O jurista Hans Kelsen já advertia que a força do Estado de Direito reside na impessoalidade das normas, não na volatilidade das vontades.
Quando decisões passam a refletir estados emocionais, o princípio da previsibilidade — pedra angular da segurança jurídica — se dissolve.
De modo semelhante, Norberto Bobbio insistia que a democracia não é o regime das convicções exaltadas, mas das regras compartilhadas: “o problema fundamental não é quem governa, mas como governa”. E o “como”, nesse caso, exige contenção, racionalidade e respeito aos limites institucionais.
No campo da ciência política, Max Weber diferenciava a ética da convicção da ética da responsabilidade, advertindo que o governante não pode se dar ao luxo de agir apenas segundo impulsos internos, sem medir as consequências externas de seus atos.
Já Juan Linz, ao analisar crises institucionais, apontava que momentos de instabilidade tendem a se agravar quando lideranças confundem autoridade com reação emocional, tensionando ainda mais o delicado equilíbrio entre os Poderes.
Os impactos sociais desse descompasso são concretos.
A economia reage com desconfiança à imprevisibilidade; investidores retraem-se diante do risco; o cidadão comum, por sua vez, percebe a instabilidade como ameaça difusa ao seu cotidiano.
Mais grave: a linguagem pública degrada-se, autorizando que o conflito substitua o diálogo e que o antagonismo contamine o tecido social.

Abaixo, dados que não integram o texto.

(* ===== verification/Slice.v ===== *)
(** * Slice: a session that evaluates a range of layers (ds4.c)

    The checks, the timeline and the loop over the layers of a slice.  The graph on
    the device is the class [Graph]: what one layer makes of the hidden state and of
    its own cache, the embedding and the output head; floats are 32-bit patterns. *)

From S2P Require Import Prelude Ctype.

(** Commands sent to the device between [begin] and [end] run completely, or fail
    and leave anything in the caches. *)
Class Graph := {
  layer_cache : Type;
  device : Type;
  DS4_N_LAYER : Z;
  DS4_HC_DIM : Z;
  DS4_N_VOCAB : Z;
  gpu_commands : device -> bool * device;
  gpu_torn : device -> (Z -> layer_cache) -> Z -> layer_cache;
  gpu_clear : Z -> layer_cache;
  graph_embed : list Z -> list Z;
  graph_layer : Z -> Z -> list Z -> list Z -> layer_cache -> layer_cache * list Z;
  graph_output_head : list Z -> list Z;
  graph_whole : Z -> list Z -> (Z -> layer_cache) -> (Z -> layer_cache) * list Z
}.

(** The shapes the sizes on the wire rely on. *)
Class GraphLaws `{Graph} := {
  n_layer_range : 0 < DS4_N_LAYER <= 2 ^ 20;
  hc_dim_pos : 0 < DS4_HC_DIM < 2 ^ 32;
  n_vocab_range : 0 < DS4_N_VOCAB < 2 ^ 30;
  embed_shape toks : zlen (graph_embed toks) = zlen toks * DS4_HC_DIM /\ Forall (in_u 32) (graph_embed toks);
  layer_shape il pos0 toks hc c : zlen hc = zlen toks * DS4_HC_DIM -> Forall (in_u 32) hc ->
    zlen (graph_layer il pos0 toks hc c).2 = zlen toks * DS4_HC_DIM /\ Forall (in_u 32) (graph_layer il pos0 toks hc c).2;
  head_shape hc : zlen (graph_output_head hc) = DS4_N_VOCAB /\ Forall (in_u 32) (graph_output_head hc)
}.

(** The weights a process has loaded, and its backend. *)
Record ds4_engine := mkEngine {
  en_backend : bytes; en_cpu : bool;
  en_layer_has_required : Z -> bool; en_token_embd : bool; en_output_head : bool
}.

Section slice.
Context `{Graph}.

Record slice_session := mkSlice {
  ss_ctx_size : Z; ss_prefill_cap : Z; ss_raw_cap : Z;
  ss_checkpoint : list Z; ss_checkpoint_valid : bool; ss_mtp_draft_valid : bool;
  ss_device : device; ss_cache : Z -> layer_cache
}.

Definition set_graph (s : slice_session) (d : device) (c : Z -> layer_cache) : slice_session :=
  mkSlice (ss_ctx_size s) (ss_prefill_cap s) (ss_raw_cap s) (ss_checkpoint s) (ss_checkpoint_valid s)
    (ss_mtp_draft_valid s) d c.

Definition set_checkpoint_valid (v : bool) (s : slice_session) : slice_session :=
  mkSlice (ss_ctx_size s) (ss_prefill_cap s) (ss_raw_cap s) (ss_checkpoint s) v
    (ss_mtp_draft_valid s) (ss_device s) (ss_cache s).

Definition weights_layers_bound (e : ds4_engine) (layer_start layer_end : Z) : bool :=
  if DS4_N_LAYER <=? layer_start then false
  else
    let layer_end := if layer_end =? UINT32_MAX then DS4_N_LAYER - 1 else layer_end in
    if (DS4_N_LAYER <=? layer_end) || (layer_end <? layer_start) then false
    else forallb (fun i => en_layer_has_required e (layer_start + Z.of_nat i)) (seq 0 (Z.to_nat (layer_end - layer_start + 1))).

Definition ds4_session_invalidate (s : slice_session) : slice_session :=
  mkSlice (ss_ctx_size s) (ss_prefill_cap s) (ss_raw_cap s) [] false false (ss_device s) (ss_cache s).

(** Success or the message, and the session. *)
Definition ds4_session_layer_slice_reset (e : ds4_engine) (s : slice_session) : option bytes * slice_session :=
  let s := ds4_session_invalidate s in
  let (ok, d) := gpu_commands (ss_device s) in
  if en_cpu e then (None, set_graph s (ss_device s) gpu_clear)
  else if negb ok then
    (Some (en_backend e ++ bs " layer-slice state reset failed"), set_graph s d (gpu_torn d (ss_cache s)))
  else (None, set_graph s d gpu_clear).

Definition ds4_session_slice_check_timeline (s : slice_session) (toks : list Z) (pos0 : Z) : option bytes :=
  let n_tokens := zlen toks in
  if n_tokens =? 0 then Some (bs "invalid layer-slice token span")
  else
    let ctx_size := u32 (ss_ctx_size s) in
    if (INT_MAX <? pos0) || (INT_MAX <? n_tokens) || (ctx_size <? pos0) || (u32 (ctx_size - pos0) <? n_tokens)
    then Some (bs "layer-slice token span exceeds context")
    else if negb (ss_checkpoint_valid s) then
      if negb (pos0 =? 0) then Some (bs "layer-slice session needs reset before pos " ++ dec pos0) else None
    else if negb (u32 (zlen (ss_checkpoint s)) =? pos0) then
      Some (bs "layer-slice KV position mismatch: have " ++ dec_int (zlen (ss_checkpoint s)) ++ bs " want " ++ dec pos0)
    else None.

Definition ds4_session_slice_commit_timeline (s : slice_session) (toks : list Z) : slice_session :=
  mkSlice (ss_ctx_size s) (ss_prefill_cap s) (ss_raw_cap s) (ss_checkpoint s ++ toks) true false
    (ss_device s) (ss_cache s).

(** One [for] over the layers; each reads and writes its own cache. *)
Fixpoint slice_layers (n : nat) (il pos0 : Z) (toks hc : list Z) (cache : Z -> layer_cache) : (Z -> layer_cache) * list Z :=
  match n with
  | O => (cache, hc)
  | S n' =>
      let (c, hc) := graph_layer il pos0 toks hc (cache il) in
      slice_layers n' (il + 1) pos0 toks hc (fun j => if j =? il then c else cache j)
  end.

(** The last token's row of the hidden state. *)
Definition last_hc (n_tokens : Z) (hc : list Z) : list Z :=
  take (Z.to_nat DS4_HC_DIM) (drop (Z.to_nat ((n_tokens - 1) * DS4_HC_DIM)) hc).

Definition ds4_session_eval_output_head_from_hc (e : ds4_engine) (s : slice_session) (hc : list Z) (n_tokens : Z)
  : sresult (list Z) * slice_session :=
  if n_tokens =? 0 then (SErr (bs "invalid output-head hidden-state input"), s)
  else if negb (en_output_head e) then (SErr (bs "output head is not loaded"), s)
  else
    let logits := graph_output_head (last_hc n_tokens hc) in
    if en_cpu e then (SOk logits, s)
    else
      let (ok, d) := gpu_commands (ss_device s) in
      let s := set_graph s d (ss_cache s) in
      if negb ok then (SErr (en_backend e ++ bs " output-head hidden-state evaluation failed"), s)
      else (SOk logits, s).

(** The checks before the device is used. *)
Definition slice_refused (e : ds4_engine) (s : slice_session) (toks : list Z) (pos0 layer_start layer_end : Z)
    (input_hc output_logits : bool) : option bytes :=
  if (layer_end <? layer_start) || (DS4_N_LAYER <=? layer_end) then
    Some (bs "invalid layer-slice layer range " ++ dec layer_start ++ bs ":" ++ dec layer_end)
  else if negb (layer_start =? 0) && negb input_hc then
    Some (bs "layer-slice layer " ++ dec layer_start ++ bs " requires input hidden-state")
  else if output_logits && negb (u32 (layer_end + 1) =? DS4_N_LAYER) then
    Some (bs "layer-slice logits require final transformer layer")
  else if negb (weights_layers_bound e layer_start layer_end) then
    Some (bs "requested layer slice " ++ dec layer_start ++ bs ":" ++ dec layer_end ++ bs " is not loaded")
  else if negb input_hc && negb (en_token_embd e) then Some (bs "token embedding is not loaded")
  else if output_logits && negb (en_output_head e) then Some (bs "output head is not loaded")
  else ds4_session_slice_check_timeline s toks pos0.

Em última instância, o destempero no poder não é apenas um desvio de conduta — é uma forma de fragilização institucional.
E instituições frágeis não colapsam de uma vez; desgastam-se lentamente, corroídas por decisões tomadas no calor do instante, mas cujas consequências se estendem no tempo.
Governar, afinal, exige mais do que vontade: exige domínio sobre si mesmo. Porque, quando o poder perde a medida, é a sociedade que paga o excesso.